Section 230 Immunity

Tech companies enjoy broad protection from liability for online content posted to their social media platforms and electronic communication forums under Section 230 of the 1996 Communications Decency Act. Section 230 immunizes these platforms and forums from liability for the content of their users’ posts. As most claims arising from the alleged misuse of social media or posting of potentially tortious content online concern the content itself, Section 230 has consistently been applied to protect tech companies from liability for claims based on the content of social media and electronic communication forums. Indeed, Section 230 has been used successfully as a shield against liability since before many of today’s largest tech companies were even founded.

New Use of an Old Theory

Given the broad, claim-preclusive effect of Section 230, plaintiffs are beginning to rely on an old theory as part of a new effort to hold tech companies liable for online content: strict products liability. Plaintiffs argue that social media platforms and electronic communication forums are products and their designers are product sellers who can be liable under products liability theories for design defect, manufacturing defect and failure to warn. Plaintiffs contend these claims are permissible because no category of product is immune from strict liability, some courts have held that software and computer programs are products within the meaning of products liability law, and the products liability claims are directed to the design of the platform itself rather than user-generated content, making Section 230 inapplicable.

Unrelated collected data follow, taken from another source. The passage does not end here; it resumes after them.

(** C8: a successful analysis made while monitoring is on puts at the head
    of the log an entry with the time of day, the name of the simulated
    application, the score and the warned flag, and with the text cut to its
    first 50 code units: followed by "..." when the text is longer than 50,
    and the whole text, with nothing added, when it is not. *)
Theorem monitoring_log_entry f d st :
  isMonitoring (closure f) = true ->
  let st' := exec (analyzeText_resume f (Resolved d)) st in
  let txt := textToAnalyze f in
  exists entry rest,
    monitoringLogs st' = entry :: rest /\
    timestamp entry = clock st /\
    app entry = app_name (selectedApp (closure f)) /\
    regretScore entry = Api.regret_score d /\
    warned entry = Api.should_warn d /\
    text entry =
      firstn 50 txt ++ (if Nat.ltb 50 (List.length txt) then str "..." else []) /\
    (50 < List.length txt -> text entry = firstn 50 txt ++ str "...") /\
    (List.length txt <= 50 -> text entry = txt).
Proof.
  intros Mon st' txt. subst st' txt. rewrite resume_resolved, Mon.
  eexists _, _. simpl. split; [reflexivity|].
  repeat split.
  - apply truncated_long.
  - apply truncated_short.
Qed.

Lemma resume_logs f o st :
  monitoringLogs (exec (analyzeText_resume f o) st) = monitoringLogs st \/
  exists entry,
    monitoringLogs (exec (analyzeText_resume f o) st)
      = entry :: firstn 9 (monitoringLogs st).
Proof.
  destruct o as [d | e].
  - rewrite resume_resolved. simpl.
    destruct (isMonitoring (closure f)); [right; eexists; reflexivity | left; reflexivity].
  - left. unfold analyzeText_resume.
    destruct (JsString.eqb (name e) (str "AbortError")); reflexivity.
Qed.

Lemma resumeAll_rejected_logs fs e st :
  monitoringLogs (exec (resumeAll (map (fun f => (f, Rejected e)) fs)) st)
    = monitoringLogs st.
Proof.
  revert st; induction fs as [| f fs IH]; intros st; simpl; [reflexivity|].
  rewrite exec_bind, IH. simpl. unfold analyzeText_resume.
  destruct (JsString.eqb (name e) (str "AbortError")); reflexivity.
Qed.

(** One event changes the log by at most one entry, put in front of the
    nine newest of the entries there were. *)
Lemma step_logs e st :
  single_flight st ->
  monitoringLogs (exec (step env e) st) = monitoringLogs st \/
  exists entry,
    monitoringLogs (exec (step env e) st)
      = entry :: firstn 9 (monitoringLogs st).
Proof.
  intros I. destruct e as [cl txt thr | c o | | failure | now].
  - left. simpl. rewrite exec_bind. fold (exec (analyzeText env cl txt thr) st).
    set (st2 := exec (analyzeText env cl txt thr) st).
    unfold runJobs. rewrite exec_bind. simpl.
    destruct (list_eq_dec N.eq_dec (JsString.trim txt) []) as [E | E].
    + subst st2. rewrite (analyzeText_blank _ _ _ _ E). simpl.
      rewrite (proj1 I). reflexivity.
    + destruct (analyzeText_issue cl txt thr st E I)
        as (_ & _ & _ & Q4 & _ & _ & _ & _ & Q9 & _).
      fold st2 in Q4, Q9. rewrite Q4, resumeAll_rejected_logs. exact Q9.
  - destruct (in_flight st) as [| f l] eqn:E.
    + left. unfold step. rewrite exec_bind. unfold complete; simpl. rewrite E; simpl.
      rewrite exec_bind. simpl. rewrite exec_runJobs_nil; [reflexivity|].
      simpl. exact (proj1 I).
    + destruct (proj2 I f) as [E1 _]; [rewrite E; left; reflexivity|].
      destruct (waits_on c f) eqn:Hw.
      * rewrite (step_settle_awaited c o f st I);
          [| rewrite E; left; reflexivity | exact Hw].
        match goal with
        | |- context [exec (analyzeText_resume f o) ?s] =>
            exact (resume_logs f o s)
        end.
      * left. unfold step. rewrite exec_bind. unfold complete; simpl.
        rewrite E1; simpl.
        rewrite Hw; simpl. rewrite exec_bind. simpl.
        rewrite exec_runJobs_nil; [reflexivity|]. simpl. exact (proj1 I).
  - left. rewrite (step_connect st I). reflexivity.
  - left. rewrite (step_connected _ st I). destruct failure; reflexivity.
  - left; reflexivity.
Qed.

Lemma run_logs_bounded es st :
  single_flight st ->
  List.length (monitoringLogs st) <= 10 ->
  List.length (monitoringLogs (run env es st)) <= 10.
Proof.
  revert st; induction es as [| e es IH]; intros st I B; simpl; [exact B|].
  apply IH; [apply step_single_flight, I|].
  destruct (step_logs e st I) as [-> | (entry & ->)]; [exact B|].
  pose proof (firstn_le_length 9 (monitoringLogs st)).
  cbn [List.length]. lia.
Qed.

(** C10: the monitoring log never holds more than 10 entries, and whatever
    happens next either leaves it as it is or puts one new entry at its head
    and keeps, after it and in their order, the first 9 of the entries it
    held (all of them when there were at most 9). *)
Theorem monitoring_logs_bounded es :
  let st := run env es initial in
  List.length (monitoringLogs st) <= 10 /\
  forall e,
    let st' := exec (step env e) st in
    List.length (monitoringLogs st') <= 10 /\
    (monitoringLogs st' = monitoringLogs st \/
     exists entry,
       monitoringLogs st' = entry :: firstn 9 (monitoringLogs st) /\
       (List.length (monitoringLogs st) <= 9 ->
        monitoringLogs st' = entry :: monitoringLogs st)).
Proof.
  intros st.
  assert (I : single_flight st)
    by (apply run_single_flight, initial_single_flight).
  assert (B : List.length (monitoringLogs st) <= 10).
  { apply run_logs_bounded; [apply initial_single_flight | simpl; lia]. }
  split; [exact B|]. intros e st'. split.
  - apply (run_logs_bounded [e] st I B).
  - destruct (step_logs e st I) as [H | (entry & H)]; [left; exact H|].
    right. exists entry. split; [exact H|].
    intros L. fold st' in H. rewrite H, firstn_all2; [reflexivity | exact L].
Qed.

Tech Companies as Product Sellers?

A products liability claim can only be brought against a product seller, but tech companies who provide social media platforms and online communication forums should not be classified as product sellers. These entities do not engage in the design, manufacture, and sale of products, but rather are in the business of providing technology for the dissemination and exchange of online content. The law of products liability has never been extended to hold liable publishers and facilitators of allegedly tortious words, images, or other content.

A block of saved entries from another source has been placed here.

(** What [plot_ppi_map] has done when it raises: the base class attributes
    and the projection are untouched; the basemap is the former one, or the
    one of this call. *)
Lemma plot_ppi_map_raise (field : string) (o : PpiMapArgs) (w w' : World) (e : exn) :
  plot_ppi_map field o w = (Raise e, w') ->
  base (self w') = base (self w) /\
  proj (self w') = proj (self w) /\
  (exists d : list Artist, drawn w' = drawn w ++ d) /\
  (basemap (self w') = basemap (self w) \/
   exists bm : Basemap,
     basemap (self w') = Some bm /\ projection bm = "lcc"%string /\
     bm_lat_0 bm = fst (loc (base (self w))) /\
     bm_lon_0 bm = snd (loc (base (self w)))).
Proof.
  intros H. unfold plot_ppi_map in H.
  assert (Hsame : base (self w) = base (self w) /\ proj (self w) = proj (self w) /\
            (exists d : list Artist, drawn w = drawn w ++ d) /\
            (basemap (self w) = basemap (self w) \/
             exists bm : Basemap,
               basemap (self w) = Some bm /\ projection bm = "lcc"%string /\
               bm_lat_0 bm = fst (loc (base (self w))) /\
               bm_lon_0 bm = snd (loc (base (self w))))).
  { split; [reflexivity |]. split; [reflexivity |]. split; [| now left].
    exists []. now rewrite app_nil_r. }
  apply bind_raise in H. destruct H as [H | ([ax1 fig1] & w1 & H1 & H)].
  { rewrite parse_ax_fig_run in H. discriminate H. }
  rewrite parse_ax_fig_run in H1. injection H1 as <- <- <-.
  apply bind_raise in H. destruct H as [H | ([vmin1 vmax1] & w1 & H1 & H)].
  { change (_parse_vmin_vmax field (vmin o) (vmax o) w)
      with (parse_vmin_vmax (radar (base (self w))) field (vmin o) (vmax o), w) in H.
    injection H as _ <-. exact Hsame. }
  change (_parse_vmin_vmax field (vmin o) (vmax o) w)
    with (parse_vmin_vmax (radar (base (self w))) field (vmin o) (vmax o), w) in H1.
  injection H1 as _ <-.
  apply bind_raise in H. destruct H as [H | (data & w1 & H1 & H)].
  { change (_get_data field (sweep o) (mask_tuple o) w)
      with (get_data (radar (base (self w))) field (sweep o) (mask_tuple o), w) in H.
    injection H as _ <-. exact Hsame. }
  change (_get_data field (sweep o) (mask_tuple o) w)
    with (get_data (radar (base (self w))) field (sweep o) (mask_tuple o), w) in H1.
  injection H1 as _ <-.
  apply bind_raise in H. destruct H as [H | ([x y] & w1 & H1 & H)].
  { change (_get_x_y field (sweep o) w)
      with (get_x_y (radar (base (self w))) (shift (base (self w))) field (sweep o), w)
      in H.
    injection H as _ <-. exact Hsame. }
  change (_get_x_y field (sweep o) w)
    with (get_x_y (radar (base (self w))) (shift (base (self w))) field (sweep o), w)
    in H1.
  injection H1 as _ <-.
  apply bind_raise in H. destruct H as [H | (p & w1 & H1 & H)];
    [discriminate H |]. injection H1 as <- <-.
  apply bind_raise in H. destruct H as [H | ([lon lat] & w1 & H1 & H)].
  { apply lift_raise in H. destruct H as [_ ->]. exact Hsame. }
  apply lift_ok in H1. destruct H1 as [Hll ->].
  apply bind_raise in H.
  destruct H as [H | ([[[mnlo mxlo] mnla] mxla] & w1 & H1 & H)].
  { apply map_region_raise in H. subst w'. exact Hsame. }
  apply map_region_ok in H1. destruct H1 as [-> _].
  apply bind_raise in H. destruct H as [H | (l & w1 & H1 & H)];
    [discriminate H |]. injection H1 as <- <-.
  apply bind_raise in H. destruct H as [H | (bm & w1 & H1 & H)].
  { unfold Basemap_new in H.
    apply bind_raise in H. destruct H as [H | (id & w2 & H2 & H)];
      [discriminate H |]. injection H2 as <- <-.
    apply bind_raise in H. destruct H as [H | ([] & w2 & H2 & H)];
      [| discriminate H].
    apply lift_raise in H. destruct H as [_ ->]. exact Hsame. }
  unfold Basemap_new in H1.
  apply bind_ok in H1. destruct H1 as (id & w2 & H2 & H1).
  injection H2 as <- <-.
  apply bind_ok in H1. destruct H1 as ([] & w2 & H2 & H1).
  apply lift_ok in H2. destruct H2 as [_ ->].
  injection H1 as <- <-.
  apply bind_raise in H. destruct H as [H | ([] & w1 & H1 & H)];
    [discriminate H |]. injection H1 as <-.
  apply bind_raise in H. destruct H as [H | ([] & w1 & H1 & H)];
    [discriminate H |]. injection H1 as <-.
  apply bind_raise in H. destruct H as [H | ([] & w1 & H1 & H)];
    [discriminate H |]. injection H1 as <-.
  apply bind_raise in H. destruct H as [H | ([] & w1 & H1 & H)];
    [discriminate H |]. injection H1 as <-.
  apply bind_raise in H. destruct H as [H | ([] & w1 & H1 & H)];
    [discriminate H |]. injection H1 as <-.
  cbn [self next_id drawn cur_ax cur_fig] in H.
  assert (Hnew : forall (d0 : list Artist) (n' : nat),
    let w'' := mkWorld
                 (set_basemap
                    (mkBasemap (next_id w) mnlo mnla mxlo mxla "lcc" 1000
                       (resolution o)
                       match ax o with None => cur_ax w | Some a => a end
                       (fst (loc (base (self w)))) (snd (loc (base (self w)))))
                    (self w))
                 (cur_ax w) (cur_fig w) n' (drawn w ++ d0) in
    base (self w'') = base (self w) /\ proj (self w'') = proj (self w) /\
    (exists d : list Artist, drawn w'' = drawn w ++ d) /\
    (basemap (self w'') = basemap (self w) \/
     exists bm : Basemap,
       basemap (self w'') = Some bm /\ projection bm = "lcc"%string /\
       bm_lat_0 bm = fst (loc (base (self w))) /\
       bm_lon_0 bm = snd (loc (base (self w))))).
  { intros d0 n' w''. subst w''. cbn [self drawn set_basemap base basemap proj].
    split; [reflexivity |]. split; [reflexivity |]. split; [now exists d0 |].
    right. eexists. split; [reflexivity |]. now cbn. }
  rewrite <- !app_assoc in H. cbn [app] in H.
  apply bind_raise in H. destruct H as [H | ([xd yd] & w1 & H1 & H)].
  { apply lift_raise in H. destruct H as [_ ->]. apply Hnew. }
  apply lift_ok in H1. destruct H1 as [_ ->].
  apply bind_raise in H. destruct H as [H | (pm & w1 & H1 & H)];
    [discriminate H |].
  unfold pcolormesh, bind, fresh, draw, ret in H1.
  cbn [self next_id drawn cur_ax cur_fig] in H1. injection H1 as <- <-.
  rewrite <- !app_assoc in H. cbn [app] in H.
  apply bind_raise in H. destruct H as [H | ([] & w1 & H1 & H)].
  { destruct (shapefile o) as [f |]; [| discriminate H].
    unfold readshapefile in H.
    apply bind_raise in H. destruct H as [H | ([] & w2 & H2 & H)];
      [| discriminate H].
    apply lift_raise in H. destruct H as [_ ->]. apply Hnew. }
  cbv beta in H.
  destruct (ppi_map_tail_returns field o (mkMesh (S (next_id w)))
              match ax o with None => cur_ax w | Some a => a end
              match fig o with None => cur_fig w | Some f => f end w1)
    as (w'' & Ht).
  rewrite Ht in H. discriminate H.
Qed.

The maxim that “to be subject to a products liability claim, one must be a product seller” has been applied to immunize from liability entities that come far closer to engaging in the sale of a product than tech companies. For example, brokers and auctioneers are generally not considered product sellers within the meaning of products liability law, even though these entities may be involved in the distribution of a product to a user. It is true there have been efforts to impose liability on online marketplaces, but at least in those instances the online marketplace is alleged to have facilitated the sale of a physical product, not merely hosted online content. See Oberdorf v., 930 F.3d 136 (3rd Cir. 2019).

Social Media and Online Forums as Products?

Social media platforms and online communication forums are not products according to the traditional understanding of products liability law. They are not tangible products that come into direct or proximate physical contact with the user. Moreover, written content has not been classified as a product for purposes of products liability law, as the theories of liability that have traditionally been used to hold responsible the speaker or writer of tortious communication do not include products liability claims.

Products liability law is premised on the notion that a manufacturer has the resources, knowledge, and ability to ensure the safety of the products it sells. As a result, manufacturers are considered to be experts in the products they sell and have a corresponding duty to their users. Tech companies, in contrast, are experts in the development of social media platforms and online communication tools, but are not experts in the myriad content posted to their sites. Tech companies cannot be presumed to possess sufficient knowledge and skill to ensure all content posted to their sites is accurate, appropriate and unlikely to put users at risk. Requiring tech companies to police the varied and diverse content posted online in the same way manufacturers of traditional products are expected to ensure the safety of users would require tech companies to be experts in every topic on which a user posts to ensure the content does not create an unreasonable risk of harm to the platform’s other users. Imposing such a duty is simply not workable, nor is it supported by products liability principles.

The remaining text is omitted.